Badosa a évoqué il y a quelques jours les choses toxiques de sa précédente relation avec son compatriote Stefanos Tsitsipas : « Il y en avait beaucoup. Je l’ai déjà dit et d’autres joueurs l’ont confirmé, car au final, quand quelqu’un est sur le circuit, tout le monde se connaît. Je ne veux plus en parler, ni donner plus d’explications. Tout tombe sous son propre poids. Je voulais simplement expliquer en tant que personne, en tant que femme… Non seulement il y a eu des blessures, mais il y a eu d’autres choses derrière lesquelles moi et mon entourage avons souffert pendant un an. Cela a été très difficile. Et me revoir bien m’a donné la force de pouvoir dire ce que j’ai vécu et que beaucoup de gens ont pu sympathiser avec cette histoire. C’est une personne que je ne nommerai plus, je l’ai lâché, j’ai fermé un chapitre et je me sens plus libre de tourner la page et de ne plus nommer ces personnes.

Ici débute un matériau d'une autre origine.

(** C4. In every state in which [regs[b] != 0], [Mod a b c] ends without an
    error in a state in which [regs[c]] is the quotient [regs[a] / regs[b]]
    of the registers before and every other register is as before; [Div a b
    c] ends in the same state. *)
Theorem Mod_is_quotient (a b c : fin REGS) (st : AvidaGP) :
  PrimFloat.eqb (regs st !!! b) 0%float = false ->
  exists st',
    ProcessInst (Inst Mod (rix a) (rix b) (rix c)) st = Ok (tt, st') /\
    regs st' !!! c = PrimFloat.div (regs st !!! a) (regs st !!! b) /\
    (forall i : fin REGS, i <> c -> regs st' !!! i = regs st !!! i) /\
    ProcessInst (Inst Div (rix a) (rix b) (rix c)) st = Ok (tt, st').
Proof.
  intros Hb. eexists. split; [apply Mod_nonzero, Hb|].
  split; [apply vlookup_insert|].
  split; [|apply Div_nonzero, Hb].
  intros i Hi. cbn [regs set_regs]. apply vlookup_insert_ne. congruence.
Qed.

Lemma Mod_is_quotient_witness :
  exists st',
    ProcessInst (Inst Mod 0 1 2) seven_and_two = Ok (tt, st') /\
    regs st' !!! 2%fin = 3.5%float /\
    (forall i : fin REGS, i <> 2%fin -> regs st' !!! i = regs seven_and_two !!! i) /\
    ProcessInst (Inst Div 0 1 2) seven_and_two = Ok (tt, st').
Proof.
  apply (Mod_is_quotient 0%fin 1%fin 2%fin seven_and_two). reflexivity.
Defined.

(** ** Properties of the state kept by the member functions *)

Section preserves_rules.
Variable I : AvidaGP -> Prop.

Lemma preserves_ret {A} (a : A) : preserves I (ret a).
Proof. intros st a' st' HI [= _ <-]. exact HI. Qed.

Lemma preserves_get {A} (f : AvidaGP -> A) : preserves I (get f).
Proof. intros st a' st' HI [= _ <-]. exact HI. Qed.

Lemma preserves_fail {A} e : preserves I (@fail A e).
Proof. intros st a' st' _ [=]. Qed.

Lemma preserves_modify f :
  (forall st, I st -> I (f st)) -> preserves I (modify f).
Proof. intros Hf st [] st' HI [= <-]. apply Hf, HI. Qed.

Lemma preserves_bind {A B} (m : M A) (k : A -> M B) :
  preserves I m -> (forall a, preserves I (k a)) -> preserves I (bind m k).
Proof.
  intros Hm Hk st b st'' HI H.
  apply bind_inv in H as (a & st' & H1 & H2).
  eapply Hk; [|exact H2]. eapply Hm; [exact HI | exact H1].
Qed.

Lemma preserves_emp_assert b : preserves I (emp_assert b).
Proof. destruct b; [apply preserves_ret | apply preserves_fail]. Qed.

Lemma preserves_array_index n pos : preserves I (array_index n pos).
Proof.
  intros st i st' HI H. apply array_index_inv in H as [-> _]. exact HI.
Qed.

Lemma preserves_vector_at {A} (v : list A) pos : preserves I (vector_at v pos).
Proof.
  unfold vector_at. destruct (_ <? _); [|apply preserves_fail].
  destruct (v !! _); [apply preserves_ret | apply preserves_fail].
Qed.

Lemma preserves_vector_back {A} (v : list A) : preserves I (vector_back v).
Proof. destruct v; [apply preserves_fail | apply preserves_ret]. Qed.
End preserves_rules.

(** One step through the structure of a computation. *)
Ltac preserves_step :=
  lazymatch goal with
  | |- preserves _ (bind _ _) => apply preserves_bind; [|intros ?]
  | |- preserves _ (ret _) => apply preserves_ret
  | |- preserves _ (get _) => apply preserves_get
  | |- preserves _ (fail _) => apply preserves_fail
  | |- preserves _ (emp_assert _) => apply preserves_emp_assert
  | |- preserves _ (array_index _ _) => apply preserves_array_index
  | |- preserves _ (vector_at _ _) => apply preserves_vector_at
  | |- preserves _ (vector_back _) => apply preserves_vector_back
  | |- preserves _ (if ?c then _ else _) => destruct c eqn:?
  end.

Lemma preserves_CurScope I : preserves I CurScope.
Proof. unfold CurScope. repeat preserves_step. Qed.

Lemma preserves_CurScopeType I : preserves I CurScopeType.
Proof. unfold CurScopeType. repeat preserves_step. Qed.

Lemma preserves_reg_read I a : preserves I (reg_read a).
Proof. unfold reg_read. repeat preserves_step. Qed.

(** The scope engine keeps every property that does not depend on the
    registers, the instruction pointer, the backup stack and the call
    stack, and that popping a frame above the root keeps. *)
Section scope_engine_preserves.
Variable I : AvidaGP -> Prop.
Hypothesis I_regs : forall r st, I st -> I (set_regs r st).
Hypothesis I_inst_ptr : forall p st, I st -> I (set_inst_ptr p st).
Hypothesis I_reg_stack : forall s st, I st -> I (set_reg_stack s st).
Hypothesis I_call_stack : forall s st, I st -> I (set_call_stack s st).
Hypothesis I_pop : forall st,
  I st -> 1 < size (scope_stack st) ->
  I (set_scope_stack (tail (scope_stack st)) st).
(** * Complement Naive Bayes and the creme-to-sklearn adapters

  A shallow embedding of [river/naive_bayes/complement.py] and
  [creme/compat/creme_to_sklearn.py], and the properties of the
  specification stated against it.

  Conventions of the embedding.
  - Python dictionaries and [collections.Counter]s are finite maps
    ([gmap]); the insertion order of a dict is not represented, a loop
    over a dict visits the entries in the order of [map_to_list].
  - Frequencies and counts are exact integers ([Z]); the quotient computed
    by [p_class] is an exact rational ([Q], kept reduced), and logarithms
    are real numbers ([R]).  Floating-point rounding is not represented.
    The sums pandas and numpy take over the table of a batch are [int64]
    sums, which wrap around; the counters hold Python integers, which do
    not.
  - A Python exception is a [Raise] result; a method that may mutate
    [self] is a function from the state to a result and a new state. *)

From Stdlib Require Import ZArith QArith Qreduction Qreals Reals Lra Lia.
From stdpp Require Import gmap strings list fin_maps sorting.

Open Scope Z_scope.

(** ** Python results and exceptions *)

Module Py.

Inductive exn : Type :=
| ZeroDivisionError
| ValueError
| KeyError
| AttributeError
| NotFittedError
| NonFinite.
(* [NonFinite] stands for a numpy computation that yields [inf] or [nan]
   with a warning; such values have no counterpart among exact reals. *)

Inductive result (A : Type) : Type :=
| Ok (a : A)
| Raise (e : exn).
Arguments Ok {A} a.
Arguments Raise {A} e.

#[global] Instance exn_eq_dec : EqDecision exn.
Proof. solve_decision. Defined.

#[global] Instance result_ret : MRet result := fun A a => Ok a.
#[global] Instance result_bind : MBind result :=
  fun A B f r => match r with Ok a => f a | Raise e => Raise e end.

(** [a / b] on Python integers: a float, or [ZeroDivisionError]. *)
Definition truediv (a b : Z) : result Q :=
  if decide (b = 0) then Raise ZeroDivisionError
  else Ok (Qred (inject_Z a / inject_Z b)).

(** [math.log]: [ValueError] outside the domain. *)
Definition math_log (q : Q) : result R :=
  if Qle_bool q 0 then Raise ValueError else Ok (ln (Q2R q)).

(** [sum(...)]: left to right, starting from 0. *)
Definition sum (l : list Z) : Z := fold_left Z.add l 0.
Definition fsum (l : list R) : R := fold_left Rplus l 0%R.

(** [c[k]] on a [collections.Counter]: a missing key reads as 0 and is
    not stored. *)
Definition Counter_getitem (k : string) (c : gmap string Z) : Z :=
  match c !! k with Some v => v | None => 0 end.

(** [d.get(k, default)]. *)
Definition dict_get {V : Type} (k : string) (dflt : V) (d : gmap string V) : V :=
  match d !! k with Some v => v | None => dflt end.

(** [Counter.update(mapping)]: adds the counts, key by key. *)
Definition Counter_update (mapping : gmap string Z) (c : gmap string Z)
  : gmap string Z :=
  fold_left (fun c '(elem, count) => <[elem := count + dict_get elem 0 c]> c)
            (map_to_list mapping) c.

(** [dict.update(mapping)]: replaces the values, key by key. *)
Definition dict_update {V : Type} (mapping : gmap string V) (d : gmap string V)
  : gmap string V :=
  fold_left (fun d '(k, v) => <[k := v]> d) (map_to_list mapping) d.

(** [Counter.update(iterable)]: counts the elements. *)
Definition Counter_update_elements (elems : list string) (c : gmap string Z)
  : gmap string Z :=
  fold_left (fun c elem => <[elem := dict_get elem 0 c + 1]> c) elems c.

(** [enumerate(l)] *)
Definition enumerate {A : Type} (l : list A) : list (nat * A) :=
  zip (seq 0 (length l)) l.

(** A sum of [int64] values, as numpy and pandas take it over an integer
    array: it wraps around, so the result is the exact sum brought back
    into the 64 bits. *)
Definition int64 (z : Z) : Z := (z + 2 ^ 63) mod 2 ^ 64 - 2 ^ 63.

(** The keys of a dict, as a loop over it yields them. *)
Definition keys {V : Type} (d : gmap string V) : list string :=
  map fst (map_to_list d).

End Py.
Import Py.

(** ** The pandas operations used by [ComplementNB]

    A [DataFrame] is a table with row labels ([index]), column labels
    ([columns]) and a list of rows ([values]).  The labels of a frame are
    taken to be distinct and [values] to be rectangular of the shape the
    labels give; the operations below are the pandas ones on such frames.
    An operand written [other.values] in the source is passed as the frame
    [other], of which only the shape and the values are used.  The table
    given to [learn_many] holds [int64] values, and the sums over it are
    [int64] sums. *)

Module pd.

Record DataFrame (A : Type) : Type := mkDF {
  index : list string;
  columns : list string;
  values : list (list A)
}.
Arguments mkDF {A} index columns values.
Arguments index {A} d.
Arguments columns {A} d.
Arguments values {A} d.

Definition shape {A : Type} (df : DataFrame A) : nat * nat :=
  (length (index df), length (columns df)).

(** [dict(zip(labels, row))] *)
Definition zip_dict {A : Type} (labels : list string) (row : list A)
  : gmap string A :=
  list_to_map (zip labels row).

(** [pd.DataFrame.from_dict(d, orient="index")] for a dict of scalars: one
    row per key, a single column labelled 0; the empty dict gives the
    empty frame. *)
Definition from_dict_index (items : list (string * Z)) : DataFrame Z :=
  mkDF (map fst items)
       (match items with [] => [] | _ => ["0"%string] end)
       (map (fun kv => [snd kv]) items).

(** [pd.DataFrame(d)] for a dict of dicts: one column per outer key, one row
    per inner key, [None] (NaN) where an inner dict has no entry. *)
Definition from_dicts (d : gmap string (gmap string Z)) : DataFrame (option Z) :=
  let cols := keys d in
  let idx := elements (map_fold (fun _ i acc => dom i ∪ acc) (∅ : gset string) d) in
  mkDF idx cols
       (map (fun c => map (fun f => dict_get f ∅ d !! c) cols) idx).

(** [df.fillna(v)] *)
Definition fillna (v : Z) (df : DataFrame (option Z)) : DataFrame Z :=
  mkDF (index df) (columns df) (map (map (default v)) (values df)).

(** [df.T] *)
Definition T (df : DataFrame Z) : DataFrame Z :=
  mkDF (columns df) (index df)
       (map (fun j => map (fun row => nth j row 0) (values df))
            (seq 0 (length (columns df)))).

(** Position of a label among the column labels. *)
Definition get_loc (label : string) (labels : list string) : result nat :=
  match list_find (fun l => l = label) labels with
  | Some (j, _) => Ok j
  | None => Raise KeyError
  end.

(** [df[labels]]: the columns of these labels, [KeyError] when one is
    missing. *)
Definition getitem (df : DataFrame Z) (labels : list string)
  : result (DataFrame Z) :=
  js ← mapM (fun l => get_loc l (columns df)) labels;
  mret (mkDF (index df) labels
             (map (fun row => map (fun j => nth j row 0) js) (values df))).

(** [df[labels] = v] for labels that are not columns of [df] yet: the new
    columns are appended. *)
Definition setitem (df : DataFrame Z) (labels : list string) (v : Z)
  : DataFrame Z :=
  mkDF (index df) (columns df ++ labels)
       (map (fun row => row ++ replicate (length labels) v) (values df)).

(** [df.sort_index()]: rows ordered by their labels. *)
Definition sort_index (df : DataFrame Z) : DataFrame Z :=
  let rows :=
    merge_sort (fun a b : string * list Z => String.leb (fst a) (fst b))
               (zip (index df) (values df)) in
  mkDF (map fst rows) (columns df) (map snd rows).

(** How pandas makes a two-dimensional array operand fit a frame: same
    shape, or one column broadcast across the columns, or one row
    broadcast along the rows; [ValueError] otherwise. *)
Definition align (left right : DataFrame Z) : result (list (list Z)) :=
  let '(r, n) := shape left in
  let '(r', n') := shape right in
  if decide (r' = r /\ n' = n) then Ok (values right)
  else if decide (r' = r /\ n' = 1%nat)
  then Ok (map (fun row => replicate n (hd 0 row)) (values right))
  else if decide (n' = n /\ r' = 1%nat)
  then Ok (replicate r (hd [] (values right)))
  else Raise ValueError.

(** [df.subtract(other.values)] *)
Definition subtract (df other : DataFrame Z) : result (DataFrame Z) :=
  o ← align df other;
  mret (mkDF (index df) (columns df) (zip_with (zip_with Z.sub) (values df) o)).

(** [-df + 1] *)
Definition neg_add (df : DataFrame Z) (k : Z) : DataFrame Z :=
  mkDF (index df) (columns df) (map (map (fun v => - v + k)) (values df)).

(** Element-wise true division; dividing by 0 gives [inf] or [nan]. *)
Definition div_elem (a b : Z) : result Q :=
  if decide (b = 0) then Raise NonFinite
  else Ok (Qred (inject_Z a / inject_Z b)).

(** [df.divide(other.values)] *)
Definition divide (df other : DataFrame Z) : result (DataFrame Q) :=
  o ← align df other;
  vs ← mapM (fun '(row, orow) => mapM (fun '(a, b) => div_elem a b) (zip row orow))
            (zip (values df) o);
  mret (mkDF (index df) (columns df) vs).

(** [-1 * np.log(v)]; the logarithm of a non-positive number is [-inf] or
    [nan]. *)
Definition neg_log_elem (q : Q) : result R :=
  if Qle_bool q 0 then Raise NonFinite else Ok (-1 * ln (Q2R q))%R.

(** [-1 * np.log(df)] *)
Definition neg_log (df : DataFrame Q) : result (DataFrame R) :=
  vs ← mapM (mapM neg_log_elem) (values df);
  mret (mkDF (index df) (columns df) vs).

(** [X @ W.values.T], with the columns then labelled by [W.index]: row [i]
    of the result holds, for each row [w] of [W], the dot product of row
    [i] of [X] with [w], taken by position.  [ValueError] when the numbers
    of columns differ. *)
Definition matmul_T (X : DataFrame Z) (W : DataFrame R) : result (DataFrame R) :=
  if decide (length (columns X) = length (columns W))
  then Ok (mkDF (index X) (index W)
             (map (fun row =>
                     map (fun w => fsum (zip_with Rmult (map IZR row) w)) (values W))
                  (values X)))
  else Raise ValueError.

(** [X.sum(axis="rows").to_dict()]: the sum of each column. *)
Definition sum_rows (X : DataFrame Z) : gmap string Z :=
  zip_dict (columns X)
    (map (fun j => int64 (sum (map (fun row => nth j row 0) (values X))))
         (seq 0 (length (columns X)))).

(** [df.sum(axis="columns").to_dict()]: the sum of each row. *)
Definition sum_columns (df : DataFrame Z) : gmap string Z :=
  zip_dict (index df) (map (fun row => int64 (sum row)) (values df)).

(** [df.to_dict(orient="index")]: each row as a dict over the columns. *)
Definition to_dict_index (df : DataFrame Z) : gmap string (gmap string Z) :=
  zip_dict (index df) (map (zip_dict (columns df)) (values df)).

(** [y.value_counts().to_dict()] *)
Definition value_counts (y : list string) : gmap string Z :=
  Counter_update_elements y ∅.

End pd.

(** ** [river/naive_bayes/complement.py] *)

Module complement.
Import pd.

(** A value of [feature_counts]: a [collections.Counter] when it was made
    by the [defaultdict] factory, a plain [dict] when it was stored by
    [learn_many].  The two differ in what [update] does. *)
Inductive inner : Type :=
| ICounter (m : gmap string Z)
| IDict (m : gmap string Z).

Definition inner_items (i : inner) : gmap string Z :=
  match i with ICounter m => m | IDict m => m end.

(** [i.update({y: v})] *)
Definition inner_update (y : string) (v : Z) (i : inner) : inner :=
  match i with
  | ICounter m => ICounter (Counter_update {[y := v]} m)
  | IDict m => IDict (dict_update {[y := v]} m)
  end.

Record ComplementNB : Type := mkNB {
  alpha : Q;
  class_counts : gmap string Z;
  feature_counts : gmap string inner;
  feature_totals : gmap string Z;
  class_totals : gmap string Z
}.

(** [__init__] *)
Definition init (alpha : Q) : ComplementNB := mkNB alpha ∅ ∅ ∅ ∅.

La vidéo qui circule sur les réseaux c’est le résumé, mon visage dit tout
La vidéo de Wimbledon et le regard du père
Une vidéo est devenue virale depuis longtemps sur les réseaux sociaux, lors d’un match à Wimbledon, dans laquelle le joueur de tennis applaudit et Apóstolos Tsitsipas se retourne pour regarder l’ancien partenaire de son fils. « Ils me l’ont transmis. Mon visage dit déjà tout. Cette vidéo est le résumé. Tous ceux qui ont côtoyé savent ce que je veux dire », déclare Paula.
Ils n’ont pas à défendre leurs points jusqu’à la fin de la saison, ce qui signifie que tout ce qu’ils feront sera de marquer des points et d’essayer de gravir des positions sur les listes. Actuellement, il est loin du « top100 ».
Les gens qui me connaissent savent que je n’aime pas être ici (140), mais je ne vais pas non plus être heureux à 50 ou 30 ans.
« Les gens qui me connaissent savent que je n’aime pas du tout être ici. Je vais dire quelque chose de fou, mais je ne serai pas non plus heureux d’avoir 50 ou 30 ans. Les gens savent où je veux être », réfléchit-il.